Esa es la verdadera razón por la que la gente pasa por Fomboni: es el punto de partida hacia el Parque Marino de Mohéli, una franja de costa protegida e islotes al sur del pueblo donde las tortugas verdes se arrastran hasta la playa de noche para poner huevos. Salimos con un guía local, Ahmed, que llevaba haciendo patrullas de tortugas para un programa de conservación desde que era adolescente. Ver a una tortuga de ese tamaño cavar un nido a la luz de la luna, ese proceso lento, laborioso, casi mecánico, me hizo sentir como un intruso, pero de la mejor manera posible. Ahmed mantenía su linterna baja y nos hacía susurrar, y después me dijo, medio en broma, que ese año había visto más tortugas que turistas.
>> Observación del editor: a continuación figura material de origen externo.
(** [ensureRegisterTicket]: here every error of a transaction is reported with
    the same status. *)
Definition ensureRegisterTicket (l : leadership) : handler string :=
  prog_bind (txnAsLeader l [OpGet registerTicketEtcdPath]) (fun r =>
  match r with
  | Err _ => Ret (Err (Status Unavailable "could not retrieve register ticket: %v"))
  | Ok res =>
      match firstKvs res with
      | (_, e) :: _ => Ret (Ok (kv_value e))
      | [] =>
          call! opaque := ERand registerTicketSize in
          match opaque with
          | None => Ret (Err (Status Unavailable "could not generate new ticket: %v"))
          | Some opaque =>
              match Marshal (mkTicketMsg opaque) with
              | None => Ret (Err (Status Unavailable "could not marshal new ticket: %v"))
              | Some ticketBytes =>
                  prog_bind (txnAsLeader l [OpPut registerTicketEtcdPath ticketBytes]) (fun r =>
                  match r with
                  | Err _ => Ret (Err (Status Unavailable "could not save new ticket: %v"))
                  | Ok _ => Ret (Ok ticketBytes)
                  end)
              end
          end
      end
  end).

(** ** What leadership protects *)

(** The keys that only the leader writes, under the lock on nodes. *)
Definition guarded (k : string) : bool :=
  HasPrefix k "/nodes/" || HasPrefix k "/join_keys/" || bool_decide (k = clusterConfigurationKey).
Lo que no esperaba era disfrutar tanto simplemente sentándome en Fomboni sin hacer nada. Al caer la tarde todo el frente costero se convierte en un punto de encuentro informal: niños tirándose al agua desde el muelle, hombres mayores jugando a las cartas bajo un mango, el llamado a la oración flotando desde la mezquita mientras los pescadores remiendan sus redes. Lia no dejaba de decir que le recordaba a pueblos de Cuba antes de que llegara internet, y creo que tiene razón. Hay una cualidad tranquila aquí que se siente ganada y no fabricada, porque francamente nadie en Fomboni está tratando de fabricar nada para ti.
Irnos fue toda una pequeña odisea: esperamos dos días extra a un barco con espacio real, jugando al dominó con el sobrino de Fatima y comiendo más pescado a la parrilla del que había comido en todo el año anterior junto. No voy a fingir que Fomboni sea un lugar fácil de visitar. La infraestructura es escasa, el horario del ferry es más un rumor que un hecho, y hace falta una paciencia que la mayoría de los viajeros no traen consigo. Pero si quieres playas de tortugas sin otra alma alrededor y un pueblo que no está actuando “auténtico” para tu cámara, vale la pena la travesía.
Cuándo ir: Visita entre mayo y septiembre para mares más calmos en la travesía en ferry y el pico de actividad de anidación de tortugas verdes en las playas del parque marino.